My dogs have set feeding times. Of course, they practically inhale whatever is in their bowls. 

There there are some dogs who don't have to eat anything they see and just eat what they need. It sounds like your dog is like that. 

I think it's better to not leave the food out. That way you know exactly what they are eating and when.


----------



## arycrest (Feb 28, 2006)

I agree with MRL. 

The Hooligans are Pig Dogs and when one of them doesn't eat, s/he is sick - you can bet on it - they go to the vet, no other symptoms are necessary.

I also don't believe in leaving food down. If a puppy or new addition to the family doesn't eat in 15 minutes or so, they will have to wait to the next meal to have another opportunity to eat.

I've only had one picky eater. JR ate at every meal, but he only ate enough to survive - he ate to live, the other Hooligans live to eat. JR was extremely SKINNY, nothing the vet or I did changed it. When he was about 11 or 12 years old I switched to a complete frozen raw meat and JR became PIG DOG OF THE YEAR. He couldn't get enough and would actually steal the food when I wasn't looking. When he went to the Bridge at 13plus years old, he was a good weight for a GSD.

Good luck with your pup!!!


----------



## rockhead (Jul 8, 2007)

I'm really on the fence here. I've always had Pig Dogs myself and there was no such thing as leftover food. "Not eating" meant "sick". I remember this with Eich, who at 4-months turned his nose up at the food one morning. He was at the vet an hour later and was diagnosed with Coccidia. Rookie is just really calm and laid back. It really doesn't matter how much excitement I try to add to mealtime. He'll eat a few mouthfuls, leave it alone for an hour, eat a few more, etc. He's an only dog so it's easy to keep track of how much he eats, and he's getting enough. <sigh>

I might start picking it up after next week, since it's going to be a day-care week. That might get him in the game.


----------



## elisabeth_00117 (May 17, 2009)

Stark is 5 months old and when I first brought him home I had a problem with him eating. He just wasn't interested in food. I tried many different kibbles in a three week span but he wasn't trying any of it.

Finally I gave up and went to raw. He LOVES meal time now! And I am actually having fun with it too, I am always trying to find new things for him to try (buffalo, ostrich, kanagroo, etc..).

I feel your fustrations and although I have no more ideas then what has already been offered I wish you luck. 

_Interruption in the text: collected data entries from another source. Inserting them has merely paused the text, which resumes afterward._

(* ===== verification/PpeRegs.v ===== *)
(** The registers of the packet engine (PPE) of the hardware NAT, and the helpers
    that access them: [net/nat/hw_nat/util.c] and [frame_engine.h].

    The configuration modelled is the one the SDK's defaults give for an RT3352
    with hardware NAT: first generation (no [CONFIG_HNAT_V2]), IPv6 on, a table of
    4096 flows.  Configuration registers and the policy memory of the engine keep
    what is written to them; what the engine changes on its own (the clock
    [FOE_TS], the counters at [AC_BASE]) is what the map holds when it is read. *)

From S2P Require Import Prelude.
From stdpp Require Export gmap.
#[global] Open Scope Z_scope.
#[global] Open Scope fw_scope.

(** [enum FoeTblTcpUdp] of [foe_fdb.h]: the transport protocol of a rule or a flow. *)
Definition TCP : Z := 0.
Definition UDP : Z := 1.
Definition ANY : Z := 2.

(** * Registers *)

(** The start addresses are globals of [hwnat_ioctl.c]. *)
Record ppe := {
  regs : gmap Z Z;
  pre_acl_start_addr : Z;
  pre_ac_start_addr : Z;
  post_ac_start_addr : Z;
  pre_mtr_start_addr : Z;
  post_mtr_start_addr : Z
}.
#[export] Instance ppe_eta : Eta ppe := λ r,
  {| regs := regs r; pre_acl_start_addr := pre_acl_start_addr r;
     pre_ac_start_addr := pre_ac_start_addr r; post_ac_start_addr := post_ac_start_addr r;
     pre_mtr_start_addr := pre_mtr_start_addr r; post_mtr_start_addr := post_mtr_start_addr r |}.

(** [CPHYSADDR(a) | KSEG1], the uncached window of a physical address. *)
Definition KSEG1ADDR (a : Z) : Z := Z.lor (Z.land a 0x1fffffff) 0xa0000000.

Definition RegRead (p : ppe) (phys : Z) : Z := default 0 (regs p !! KSEG1ADDR phys).
Definition RegWrite (p : ppe) (phys val : Z) : ppe :=
  p ⦃ regs := <[KSEG1ADDR phys := u32 val]> (regs p) ⦄.

(** The loop that builds the mask of [RegModifyBits]. *)
Definition reg_mask (Offset Len : Z) : Z :=
  foldl (λ Mask i, u32 (Z.lor Mask (Z.shiftl 1 (Offset + i)))) 0 (seqZ 0 Len).

Definition RegModifyBits (p : ppe) (Addr Data Offset Len : Z) : ppe :=
  let Mask := reg_mask Offset Len in
  let Value := RegRead p Addr in
  let Value := Z.land Value (Z.lnot Mask) in
  let Value := Z.lor Value (Z.land (u32 (Z.shiftl Data Offset)) Mask) in
  RegWrite p Addr Value.

(** * Addresses *)

Definition RALINK_FRAME_ENGINE_BASE : Z := 0xB0100000.
Definition POLICY_TBL_BASE : Z := RALINK_FRAME_ENGINE_BASE + 0x1000.
Definition FE_GLO_BASE : Z := RALINK_FRAME_ENGINE_BASE.
Definition PPE_BASE : Z := RALINK_FRAME_ENGINE_BASE + 0x200.
Definition AC_BASE : Z := RALINK_FRAME_ENGINE_BASE + 0x400.
Definition METER_BASE : Z := RALINK_FRAME_ENGINE_BASE + 0x600.
Definition FOE_TS : Z := FE_GLO_BASE + 0x1C.
Definition FE_GDMA1_SCH_CFG : Z := FE_GLO_BASE + 0x20 + 0x04.
Definition FE_GDMA2_SCH_CFG : Z := FE_GLO_BASE + 0x60 + 0x04.
Definition PPE_GLO_CFG : Z := PPE_BASE + 0x00.
Definition PPE_FLOW_SET : Z := PPE_BASE + 0x14.
Definition PPE_PRE_ACL : Z := PPE_BASE + 0x18.
Definition PPE_PRE_MTR : Z := PPE_BASE + 0x1C.
Definition PPE_PRE_AC : Z := PPE_BASE + 0x20.
Definition PPE_POST_MTR : Z := PPE_BASE + 0x24.
Definition PPE_POST_AC : Z := PPE_BASE + 0x28.
Definition PPE_POL_CFG : Z := PPE_BASE + 0x2C.
Definition PPE_FOE_CFG : Z := PPE_BASE + 0x30.
Definition PPE_FOE_BASE : Z := PPE_BASE + 0x34.
Definition PPE_FOE_BNDR : Z := PPE_BASE + 0x3C.
Definition PPE_FOE_LMT1 : Z := PPE_BASE + 0x40.
Definition PPE_FOE_LMT2 : Z := PPE_BASE + 0x44.
Definition PPE_FOE_KA : Z := PPE_BASE + 0x48.
Definition PPE_FOE_UNB_AGE : Z := PPE_BASE + 0x4C.
Definition PPE_FOE_BND_AGE0 : Z := PPE_BASE + 0x50.
Definition PPE_FOE_BND_AGE1 : Z := PPE_BASE + 0x54.
Definition DSCP0_7_MAP_UP : Z := PPE_BASE + 0x60.
Definition UP_RES : Z := PPE_BASE + 0x88.
Definition UP_MAP_VPRI : Z := PPE_BASE + 0x8C.
Definition UP0_3_MAP_IDSCP : Z := PPE_BASE + 0x90.
Definition UP4_7_MAP_IDSCP : Z := PPE_BASE + 0x94.
Definition UP0_3_MAP_ODSCP : Z := PPE_BASE + 0x98.
Definition UP4_7_MAP_ODSCP : Z := PPE_BASE + 0x9C.
Definition UP_MAP_AC : Z := PPE_BASE + 0xA0.

(** The bits of [PPE_FLOW_SET]. *)
Definition BIT_FBC_POSA : Z := Z.shiftl 1 0.
Definition BIT_FBC_POSM : Z := Z.shiftl 1 1.
Definition BIT_FBC_FOE : Z := Z.shiftl 1 2.
Definition BIT_FBC_PREA : Z := Z.shiftl 1 3.
Definition BIT_FBC_PREM : Z := Z.shiftl 1 4.
Definition BIT_FBC_ACL : Z := Z.shiftl 1 5.
Definition BIT_FMC_POSA : Z := Z.shiftl 1 8.
Definition BIT_FMC_POSM : Z := Z.shiftl 1 9.
Definition BIT_FMC_FOE : Z := Z.shiftl 1 10.
Definition BIT_FMC_PREA : Z := Z.shiftl 1 11.
Definition BIT_FMC_PREM : Z := Z.shiftl 1 12.
Definition BIT_FMC_ACL : Z := Z.shiftl 1 13.
Definition BIT_FUC_POSA : Z := Z.shiftl 1 16.
Definition BIT_FUC_POSM : Z := Z.shiftl 1 17.
Definition BIT_FUC_FOE : Z := Z.shiftl 1 18.
Definition BIT_FUC_PREA : Z := Z.shiftl 1 19.
Definition BIT_FUC_PREM : Z := Z.shiftl 1 20.
Definition BIT_FUC_ACL : Z := Z.shiftl 1 21.
Definition BIT_IPV4_NAPT_EN : Z := Z.shiftl 1 27.
Definition BIT_IPV4_NAT_EN : Z := Z.shiftl 1 26.
Definition BIT_IPV6_FOE_EN : Z := Z.shiftl 1 24.
Definition BIT_IPV6_PE_EN : Z := Z.shiftl 1 25.

(** Account engine enable period. *)
Definition DFL_POL_AC_PRD : Z := 0xFFFF.

(** * Helpers of [util.c] *)

(** [Mac] is an array of at least six bytes; [i] goes from 5 down to 3. *)
Definition MacReverse (Mac : bytes) : bytes :=
  foldl (λ M i, <[(5 - i)%nat := nth i M 0]> (<[i := nth (5 - i) M 0]> M)) Mac [5; 4; 3]%nat.

(** The loop that looks for the lowest set bit. *)
Fixpoint range_shift (fuel : nat) (Range i : Z) : Z :=
  match fuel with
  | O => i
  | S fuel => if Z.land (Z.shiftr Range i) 1 =? 1 then i else range_shift fuel Range (i + 1)
  end.

(** The mantissa and the exponent, both of type [uint8_t]. *)
Definition CalIpRange (StartIp EndIp : Z) : Z * Z :=
  let Range := u32 (u32 (EndIp + 1) - StartIp) in
  let i := range_shift 32 Range 0 in
  if negb (i =? 32) then (u8 (Z.shiftr Range i), u8 i) else (0, 0).

(** * Facts *)
Lemma KSEG1ADDR_id a : 0xa0000000 ≤ a < 0xc0000000 → KSEG1ADDR a = a.
Proof.
  intros Ha. unfold KSEG1ADDR.
  replace 0x1fffffff with (Z.ones 29) by done. rewrite Z.land_ones by lia.
  rewrite <-Z.lxor_lor, <-Z.add_nocarry_lxor.
  - change (2 ^ 29) with 536870912. zlia.
  - apply Z.bits_inj'. intros i Hi. rewrite Z.land_spec, Z.bits_0.
    destruct (decide (i < 29)).
    + rewrite andb_comm. replace 0xa0000000 with (5 * 2 ^ 29) by done.
      by rewrite Z.mul_pow2_bits_low by lia.
    + by rewrite Z.mod_pow2_bits_high by lia.
  - apply Z.bits_inj'. intros i Hi. rewrite Z.land_spec, Z.bits_0.
    destruct (decide (i < 29)).
    + rewrite andb_comm. replace 0xa0000000 with (5 * 2 ^ 29) by done.
      by rewrite Z.mul_pow2_bits_low by lia.
    + by rewrite Z.mod_pow2_bits_high by lia.
Qed.

Lemma reg_mask_bits Offset Len i :
  0 ≤ Offset → 0 ≤ Len → 0 ≤ i →
  Z.testbit (reg_mask Offset Len) i = bool_decide (Offset ≤ i < Offset + Len ∧ i < 32).
Proof.
  intros HO HL Hi. unfold reg_mask.
  rewrite <-(Z2Nat.id Len) by done. generalize (Z.to_nat Len) as n. clear Len HL.
  intros n. induction n as [|n IH]; [cbn; rewrite Z.bits_0; symmetry; apply bool_decide_eq_false; lia|].
  rewrite seqZ_S, foldl_app. cbn -[Z.of_nat].
  unfold u32 at 1. change 4294967296 with (2 ^ 32).
  destruct (decide (i < 32)) as [H32|H32].
  - rewrite Z.mod_pow2_bits_low, Z.lor_spec, IH by lia.
    rewrite Z.shiftl_1_l, Z.pow2_bits_eqb by lia.
    repeat case_bool_decide; destruct (_ =? _) eqn:E; lia.
  - rewrite Z.mod_pow2_bits_high by lia. symmetry. apply bool_decide_eq_false. lia.
Qed.

(** Every register lies in the uncached window, where addresses are their own. *)
Abbreviation reg_addr a := (0xa0000000 ≤ a < 0xc0000000).

Lemma RegRead_RegWrite p a v : RegRead (RegWrite p a v) a = u32 v.
Proof. unfold RegRead, RegWrite. cbn. by rewrite lookup_insert_eq. Qed.

Lemma RegRead_RegWrite_ne p a b v :
  reg_addr a → reg_addr b → a ≠ b → RegRead (RegWrite p b v) a = RegRead p a.
Proof.
  intros Ha Hb Hab. unfold RegRead, RegWrite. cbn.
  by rewrite !KSEG1ADDR_id, lookup_insert_ne by done.
Qed.

Lemma RegModifyBits_bits p a Data Offset Len i :
  0 ≤ Offset → 0 ≤ Len → 0 ≤ i →
  Z.testbit (RegRead (RegModifyBits p a Data Offset Len) a) i =
    if decide (i < 32) then
      if decide (Offset ≤ i < Offset + Len) then Z.testbit Data (i - Offset)
      else Z.testbit (RegRead p a) i
    else false.
Proof.
  intros HO HL Hi. unfold RegModifyBits. rewrite RegRead_RegWrite.
  unfold u32. change 4294967296 with (2 ^ 32). destruct (decide (i < 32)) as [H32|H32].
  - rewrite Z.mod_pow2_bits_low, Z.lor_spec, !Z.land_spec by lia.
    rewrite Z.lnot_spec, reg_mask_bits, Z.mod_pow2_bits_low, Z.shiftl_spec by lia.
    destruct (decide (Offset ≤ i < Offset + Len)).
    + rewrite bool_decide_eq_true_2 by lia. cbn. by rewrite andb_false_r, andb_true_r.
    + rewrite bool_decide_eq_false_2 by lia. cbn. by rewrite andb_false_r, andb_true_r, orb_false_r.
  - by rewrite Z.mod_pow2_bits_high by lia.
Qed.

(** The field of [Len] bits at [Offset] of a register value. *)
Definition field (v Offset Len : Z) : Z := Z.land (Z.shiftr v Offset) (Z.ones Len).

Lemma field_bits v Offset Len i :
  0 ≤ Offset → 0 ≤ Len → 0 ≤ i →
  Z.testbit (field v Offset Len) i = (bool_decide (i < Len) && Z.testbit v (i + Offset)).
Proof.
  intros. unfold field. rewrite Z.land_spec, Z.shiftr_spec, Z.testbit_ones_nonneg by lia.
  rewrite andb_comm. f_equal. by case_bool_decide; lia.
Qed.

Lemma field_RegModifyBits p a Data Offset Len :
  0 ≤ Offset → 0 ≤ Len → Offset + Len ≤ 32 →
  field (RegRead (RegModifyBits p a Data Offset Len) a) Offset Len = Data mod 2 ^ Len.
Proof.
  intros. apply Z.bits_inj'. intros i Hi.
  rewrite field_bits, RegModifyBits_bits by lia.
  destruct (decide (i < Len)).
  - rewrite bool_decide_eq_true_2, Z.mod_pow2_bits_low by lia.
    rewrite !decide_True by lia. cbn. f_equal. lia.
  - rewrite bool_decide_eq_false_2, Z.mod_pow2_bits_high by lia. done.
Qed.

Lemma field_RegModifyBits_ne p a Data Offset Len off len :
  0 ≤ Offset → 0 ≤ Len → 0 ≤ off → 0 ≤ len → off + len ≤ 32 →
  off + len ≤ Offset ∨ Offset + Len ≤ off →
  field (RegRead (RegModifyBits p a Data Offset Len) a) off len = field (RegRead p a) off len.
Proof.
  intros. apply Z.bits_inj'. intros i Hi.
  rewrite !field_bits, RegModifyBits_bits by lia.
  case_bool_decide; [cbn|done]. rewrite decide_True, decide_False by lia. done.
Qed.

Lemma RegRead_RegModifyBits_ne p a b Data Offset Len :
  reg_addr a → reg_addr b → a ≠ b →
  RegRead (RegModifyBits p b Data Offset Len) a = RegRead p a.
Proof. intros. unfold RegModifyBits. by rewrite RegRead_RegWrite_ne. Qed.

(** *** [MacReverse] and [CalIpRange] *)

Lemma MacReverse_eq a b c d e f : MacReverse [a; b; c; d; e; f] = [f; e; d; c; b; a].
Proof. done. Qed.

Lemma MacReverse_rev Mac : length Mac = 6%nat → MacReverse Mac = reverse Mac.
Proof. intros. do 7 (destruct Mac as [|? Mac]; try done). Qed.

Lemma range_shift_spec fuel Range i :
  0 ≤ i → let k := range_shift fuel Range i in
  i ≤ k ≤ i + Z.of_nat fuel ∧ (∀ j, i ≤ j < k → Z.testbit Range j = false) ∧
  (k < i + Z.of_nat fuel → Z.testbit Range k = true).
Proof.
  revert i. induction fuel as [|fuel IH]; intros i Hi; cbn -[Z.of_nat].
  { split_and!; lia. }
  assert (Hb : Z.land (Z.shiftr Range i) 1 = Z.b2z (Z.testbit Range i)).
  { rewrite (Z.land_ones _ 1) by lia. by rewrite Z.testbit_spec', Z.shiftr_div_pow2 by lia. }
  rewrite Hb. destruct (Z.testbit Range i) eqn:E; cbn -[Z.of_nat].
  - split_and!; [lia..| |done]. lia.
  - destruct (IH (i + 1)) as (H1 & H2 & H3); [lia|]. split_and!; [lia..| |].
    + intros j Hj. destruct (decide (j = i)) as [->|]; [done|]. apply H2. lia.
    + intros. apply H3. lia.
Qed.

Have you considered a raw diet? Worked for me and I (and Stark) couldn't be happier!


----------



## alaman (May 3, 2006)

I started two puppies on free feeding meaning they always have food available. They do not overeat and look great at 4 1/2 months. They simply eat when hungry.

In comparasion my other GSDs will eat everything they can get and will overeat if allowed to. Been trying out how to get the others on free feeding.

I started free freeding after talking to a long time handler of GSDs. He was the head K-9 officer for a major city for years. He required all K-9 officers to free feed their dogs. In 15 years he was the head man, the department never had a GSD bloat. The department has continued the free feeding policy and has not lost a GSD to bloat during the 10 years since his retirement. In addition, their GSDs look great.

I lost a GSD to bloat. I'm becoming more and more convinced GSDs bloat because of the way we feed them and that free feeding may put a big dent in bloat losses. 

JMHO


----------



## rockhead (Jul 8, 2007)

> Originally Posted By: alamanI started free freeding after talking to a long time handler of GSDs. He was the head K-9 officer for a major city for years. He required all K-9 officers to free feed their dogs. In 15 years he was the head man, the department never had a GSD bloat. The department has continued the free feeding policy and has not lost a GSD to bloat during the 10 years since his retirement. In addition, their GSDs look great.
> 
> I lost a GSD to bloat. I'm becoming more and more convinced GSDs bloat because of the way we feed them and that free feeding may put a big dent in bloat losses.
> 
> JMHO


Interesting. I happen to know the person who supervises the entire K-9 unit for the MTA Police here in NY. I am going to look in to this and follow up. Anything so simple that could help prevent bloat would be worth the effort.


----------



## Samba (Apr 23, 2001)

I recently lost a dog to bloat also. If I were able to find a way to prevent that it would be awesome. What a really crappy way to go. My 4 month old pup will be gastropexied some day. I am going to do what I can to prevent that scenario again. Feeding frequency and bloat would be an interesting study. 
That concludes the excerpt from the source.